TASK GOAL: Below are some records. Print exactly the lines between the one holding "bytes_written | write_wrap_count" and the one holding "discard_writes_ : bool;", inclusive, and nothing else.

EXERCISE MATERIALS:
Definition is_complete (m : ChunkMeta) : bool := negb (index_flags m .& kComplete =? 0).
Definition set_complete (m : ChunkMeta) (complete : bool) : ChunkMeta :=
  set_index_flags m (if complete then index_flags m .| kComplete else index_flags m .& u8 (Z.lnot kComplete)).
Definition last_read_packet_skipped (m : ChunkMeta) : bool := negb (index_flags m .& kLastReadPacketSkipped =? 0).
Definition set_last_read_packet_skipped (m : ChunkMeta) (skipped : bool) : ChunkMeta :=
  set_index_flags m
    (if skipped then index_flags m .| kLastReadPacketSkipped
     else index_flags m .& u8 (Z.lnot kLastReadPacketSkipped)).
Definition set_flags (m : ChunkMeta) (f : Z) : ChunkMeta :=
  mkMeta (record_off m) (client_identity_trusted m) (index_flags m) f (num_fragments m)
    (num_fragments_read m) (cur_fragment_offset m).
Definition set_num_fragments (m : ChunkMeta) (n : Z) : ChunkMeta :=
  mkMeta (record_off m) (client_identity_trusted m) (index_flags m) (flags m) n
    (num_fragments_read m) (cur_fragment_offset m).
Definition set_read_state (m : ChunkMeta) (nread off : Z) : ChunkMeta :=
  mkMeta (record_off m) (client_identity_trusted m) (index_flags m) (flags m) (num_fragments m) nread off.

(** [std::map<Key, ChunkMeta>]: entries in increasing key order. *)
Definition ChunkMap := list (Key * ChunkMeta).

Fixpoint map_find (m : ChunkMap) (k : Key) : option ChunkMeta :=
  match m with
  | [] => None
  | (k', v) :: m => if decide (k' = k) then Some v else map_find m k
  end.

(** [emplace] of a key that is not in the map. *)
Fixpoint map_emplace (m : ChunkMap) (k : Key) (v : ChunkMeta) : ChunkMap :=
  match m with
  | [] => [(k, v)]
  | (k', v') :: m => if key_ltb k k' then (k, v) :: (k', v') :: m else (k', v') :: map_emplace m k v
  end.

Fixpoint map_erase (m : ChunkMap) (k : Key) : ChunkMap :=
  match m with
  | [] => []
  | (k', v) :: m => if decide (k' = k) then m else (k', v) :: map_erase m k
  end.

(** Writing through an iterator to [k]. *)
Fixpoint map_update (m : ChunkMap) (k : Key) (v : ChunkMeta) : ChunkMap :=
  match m with
  | [] => []
  | (k', v') :: m => if decide (k' = k) then (k', v) :: m else (k', v') :: map_update m k v
  end.

(** The first key greater than [k]; [None] is [end()]. *)
Fixpoint upper_bound (m : ChunkMap) (k : Key) : option Key :=
  match m with
  | [] => None
  | (k', _) :: m => if key_ltb k k' then Some k' else upper_bound m k
  end.

Definition map_begin (m : ChunkMap) : option Key := fst <$> head m.

(** ** Statistics *)

Inductive Stat :=
| buffer_size | abi_violations | chunks_rewritten | chunks_written | bytes_written | write_wrap_count
| chunks_committed_out_of_order | chunks_overwritten | bytes_overwritten | padding_bytes_cleared
| padding_bytes_written | patches_failed | patches_succeeded | readaheads_succeeded | readaheads_failed
| chunks_read | bytes_read | trace_writer_packet_loss | chunks_discarded.

#[export] Instance Stat_eq_dec : EqDecision Stat.
Proof. solve_decision. Defined.

Definition Stats := Stat -> Z.
Definition set_stat (s : Stats) (k : Stat) (v : Z) : Stats := fun k' => if decide (k' = k) then v else s k'.
Definition bump (s : Stats) (k : Stat) (n : Z) : Stats := set_stat s k (u64 (s k + n)).

(** ** The buffer *)

Record SequenceIterator := mkIter {
  seq_begin : option Key;
  seq_end : option Key;
  cur : option Key;
  wrapping_id : Z
}.

Record TraceBuffer := mkTB {
  data_ : list Z;
  size_ : Z;
  used_size_ : Z;
  max_chunk_size_ : Z;
  wptr_ : Z;
  index_ : ChunkMap;
  read_iter_ : SequenceIterator;
  overwrite_policy_ : OverwritePolicy;
  read_only_ : bool;
  discard_writes_ : bool;
  last_chunk_id_written_ : gmap (Z * Z) Z;
  stats_ : Stats;
  writer_stats_ : gmap Z Histogram;
  has_data_ : bool;
  dchecks_held_ : bool   (** not of the class: see [dcheck] *)
}.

WRITTEN REPLY:
| buffer_size | abi_violations | chunks_rewritten | chunks_written | bytes_written | write_wrap_count
| chunks_committed_out_of_order | chunks_overwritten | bytes_overwritten | padding_bytes_cleared
| padding_bytes_written | patches_failed | patches_succeeded | readaheads_succeeded | readaheads_failed
| chunks_read | bytes_read | trace_writer_packet_loss | chunks_discarded.

#[export] Instance Stat_eq_dec : EqDecision Stat.
Proof. solve_decision. Defined.

Definition Stats := Stat -> Z.
Definition set_stat (s : Stats) (k : Stat) (v : Z) : Stats := fun k' => if decide (k' = k) then v else s k'.
Definition bump (s : Stats) (k : Stat) (n : Z) : Stats := set_stat s k (u64 (s k + n)).

(** ** The buffer *)

Record SequenceIterator := mkIter {
  seq_begin : option Key;
  seq_end : option Key;
  cur : option Key;
  wrapping_id : Z
}.

Record TraceBuffer := mkTB {
  data_ : list Z;
  size_ : Z;
  used_size_ : Z;
  max_chunk_size_ : Z;
  wptr_ : Z;
  index_ : ChunkMap;
  read_iter_ : SequenceIterator;
  overwrite_policy_ : OverwritePolicy;
  read_only_ : bool;
  discard_writes_ : bool;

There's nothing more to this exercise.